**RECORD EXTRACTS**.

=======

(** * vendor_monitor: retrieval and aggregation pipeline

    A shallow embedding of [vendor_monitor.py]: the sentiment aggregation
    ([get_max_sentiment]), the query generation
    ([get_smart_search_queries]), the two retrying fetchers
    ([get_stock_data], [get_news_articles]), the two classifier wrappers and
    the per-vendor loop of [process_vendors].

    Python strings are [string]s; a character is read as the code point of
    the same number.  The external collaborators (yfinance, NewsAPI, VADER,
    FinBERT, [time.sleep]) are oracles over an abstract world, and every
    call to one of them is recorded in a trace. *)

From Stdlib Require Import Bool Arith List String Ascii ZArith QArith Qround Lia.
From Stdlib Require Import DecimalString Permutation Lqa.
Import ListNotations.

Local Close Scope Q_scope.
Local Open Scope nat_scope.
Local Open Scope string_scope.
Local Open Scope list_scope.

(* ================================================================== *)
(** ** Python string operations *)

Module PyStr.

(** [str.isspace] on a single character, for the code points below 256:
    TAB, LF, VT, FF, CR, the four separators FS GS RS US, SPACE, NEL and
    NO-BREAK SPACE. *)
Definition is_space (c : ascii) : bool :=
  let n := nat_of_ascii c in
  (Nat.leb 9 n && Nat.leb n 13) || (Nat.leb 28 n && Nat.leb n 32)
  || Nat.eqb n 133 || Nat.eqb n 160.

Fixpoint lstrip (s : string) : string :=
  match s with
  | EmptyString => EmptyString
  | String c s' => if is_space c then lstrip s' else s
  end.

Fixpoint rstrip (s : string) : string :=
  match s with
  | EmptyString => EmptyString
  | String c s' =>
      match rstrip s' with
      | EmptyString => if is_space c then EmptyString else String c EmptyString
      | r => String c r
      end
  end.

(** [s.strip()] *)
Definition strip (s : string) : string := rstrip (lstrip s).

(** [s.endswith(suffix)] *)
Fixpoint endswith (s suffix : string) : bool :=
  if String.eqb s suffix then true
  else match s with
       | EmptyString => false
       | String _ s' => endswith s' suffix
       end.

(** [s.startswith(prefix)] *)
Fixpoint startswith (s prefix : string) : bool :=
  match prefix, s with
  | EmptyString, _ => true
  | String _ _, EmptyString => false
  | String a p', String b s' => Ascii.eqb a b && startswith s' p'
  end.

(** [sub in s] *)
Fixpoint contains (sub s : string) : bool :=
  if startswith s sub then true
  else match s with
       | EmptyString => false
       | String _ s' => contains sub s'
       end.

(** [s[:-n]]; for [n = 0] Python reads the slice as [s[:0]]. *)
Definition drop_last (n : nat) (s : string) : string :=
  match n with
  | O => EmptyString
  | S _ => substring 0 (String.length s - n) s
  end.

(** [s.upper()] for ASCII text: the letters a to z are mapped, the other
    characters are left as they are.  Python also maps the letters
    outside ASCII, some of them to two characters or to code points above
    255; text with such letters is outside this model, and no statement
    below depends on what [upper] does to it. *)
Definition upper_char (c : ascii) : ascii :=
  let n := nat_of_ascii c in
  if Nat.leb 97 n && Nat.leb n 122 then ascii_of_nat (n - 32) else c.

Fixpoint upper (s : string) : string :=
  match s with
  | EmptyString => EmptyString
  | String c s' => String (upper_char c) (upper s')
  end.

(** Truth value of a string: [bool(s)]. *)
Definition truthy (s : string) : bool :=
  match s with EmptyString => false | _ => true end.

End PyStr.

(* ================================================================== *)
(** ** Sentiment aggregation *)

(** [get_max_sentiment], on the strings the code passes around. *)
Definition get_max_sentiment (sentiments : list string) : string :=
  if match sentiments with [] => true | _ => false end
     || forallb (fun s => s =? "N/A") sentiments
  then "N/A"
  else
    let valid_sentiments := filter (fun s => negb (s =? "N/A")) sentiments in
    match valid_sentiments with
    | [] => "N/A"
    | _ =>
        if existsb (String.eqb "bullish") valid_sentiments then "bullish"
        else if existsb (String.eqb "neutral") valid_sentiments then "neutral"
        else "bearish"
    end.

(** The four labels of the data model and their text. *)
Inductive SentimentLabel := Bullish | Neutral | Bearish | NA.

Definition label_text (l : SentimentLabel) : string :=
  match l with
  | Bullish => "bullish"
  | Neutral => "neutral"
  | Bearish => "bearish"
  | NA => "N/A"
  end.

(** The aggregation as the specification words it: [N/A] takes no part in
    the vote, and the remaining labels are reduced with the maximum for the
    precedence bullish > neutral > bearish. *)
Definition precedence (l : SentimentLabel) : nat :=
  match l with Bullish => 3 | Neutral => 2 | Bearish => 1 | NA => 0 end.

Definition max_by_precedence (a b : SentimentLabel) : SentimentLabel :=
  if Nat.ltb (precedence a) (precedence b) then b else a.

Definition is_vote (l : SentimentLabel) : bool :=
  match l with NA => false | _ => true end.

Definition aggregate_spec (labels : list SentimentLabel) : SentimentLabel :=
  match filter is_vote labels with
  | [] => NA
  | l :: ls => fold_left max_by_precedence ls l
  end.

(* ================================================================== *)
(** ** Query generation *)

Definition suffixes : list string :=
  [ " Holding Corporation"; " Holding Corp.";
    " Corporation"; " Incorporated";
    " Holdings"; " Company"; " Limited";
    " Corp."; " Corp";
    " Inc."; " Inc";
    " Co."; " Co";
    " Ltd."; " Ltd";
    " L.L.C."; " LLC"; " PLC"; " Group" ].

(** The [for suffix in suffixes: ... break] loop: the first suffix that
    [short_name] ends with is cut off and the rest is stripped of white
    space; no later suffix is looked at. *)
Fixpoint shorten (sufs : list string) (short_name : string) : string :=
  match sufs with
  | [] => short_name
  | suffix :: rest =>
      if PyStr.endswith short_name suffix
      then PyStr.strip (PyStr.drop_last (String.length suffix) short_name)
      else shorten rest short_name
  end.

(** No suffix of the list is the tail of one that comes after it: of two
    suffixes that a name ends with, the longer one is met first. *)
Fixpoint most_specific_first (sufs : list string) : bool :=
  match sufs with
  | [] => true
  | s :: rest =>
      forallb (fun later => negb (PyStr.endswith later s)) rest
      && most_specific_first rest
  end.

Definition get_smart_search_queries (company_name symbol : string)
  : list string :=
  let queries := [] in
  let queries :=
    if PyStr.truthy company_name then
      let short_name := shorten suffixes company_name in
      let queries :=
        if negb (short_name =? company_name) then queries ++ [short_name]
        else queries in
      let queries := queries ++ [company_name] in
      if negb (short_name =? company_name)
      then queries ++ [(short_name ++ " " ++ symbol)%string]
      else queries
    else queries in
  queries ++ [symbol].


(* ================================================================== *)
(** ** Numbers

    Prices, percentages and scores are floating-point numbers in the
    source.  The model takes the float type and the operations the code
    uses on it as an interface, so that every statement below holds for
    each implementation of it; [QFloat] at the end of the definitions is
    the exact-arithmetic instance the examples run on. *)

Class FloatOps (F : Type) := {
  f_zero : F;                       (* 0.0 *)
  f_hundred : F;                    (* 100 *)
  f_pos_threshold : F;              (* 0.05 *)
  f_neg_threshold : F;              (* -0.05 *)
  f_sub : F -> F -> F;
  f_mul : F -> F -> F;
  f_div : F -> F -> F;
  f_round2 : F -> F;                (* round(x, 2) *)
  f_gt : F -> F -> bool;            (* x > y *)
  f_ge : F -> F -> bool;            (* x >= y *)
  f_le : F -> F -> bool;            (* x <= y *)
  f_eq : F -> F -> bool;            (* x == y *)
  f_to_int : F -> option Z;         (* int(x); None when int raises *)
  f_zero_not_positive : f_gt f_zero f_zero = false
}.

(** [max(a, b, c)]: the first of the greatest. *)
Definition f_max3 {F} `{FloatOps F} (a b c : F) : F :=
  let m := a in
  let m := if f_gt b m then b else m in
  if f_gt c m then c else m.

(* ================================================================== *)
(** ** Values that cross the boundary *)

(** A value found in a dict of strings: a string or [None]. *)
Inductive PyVal := PyNone | PyStr (s : string).

Definition PyDict := list (string * PyVal).

(** [d.get(key, default)] *)
Fixpoint dict_get (d : PyDict) (key : string) (default : PyVal) : PyVal :=
  match d with
  | [] => default
  | (k, v) :: d' => if k =? key then v else dict_get d' key default
  end.

(** How an f-string prints the value. *)
Definition py_format (v : PyVal) : string :=
  match v with PyNone => "None" | PyStr s => s end.

(** The exceptions the model distinguishes; each carries [str(e)]. *)
Inductive Exn :=
| KeyError (msg : string)
| NewsAPIException (msg : string)
| Exception (msg : string).

Definition exn_str (e : Exn) : string :=
  match e with KeyError m | NewsAPIException m | Exception m => m end.

(** One row of the price history; [None] stands for a column the frame
    does not have, where the subscript raises [KeyError]. *)
Record Bar (F : Type) := mkBar { Close : option F; Volume : option F }.
Arguments mkBar {F}.
Arguments Close {F}.
Arguments Volume {F}.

=======

**EXERCISE PROMPT**. Your response should contain each line of the entries above that holds the string "startswith".

**OUTPUT OF THE TASK**.
(** [s.startswith(prefix)] *)
Fixpoint startswith (s prefix : string) : bool :=
  | String a p', String b s' => Ascii.eqb a b && startswith s' p'
  if startswith s sub then true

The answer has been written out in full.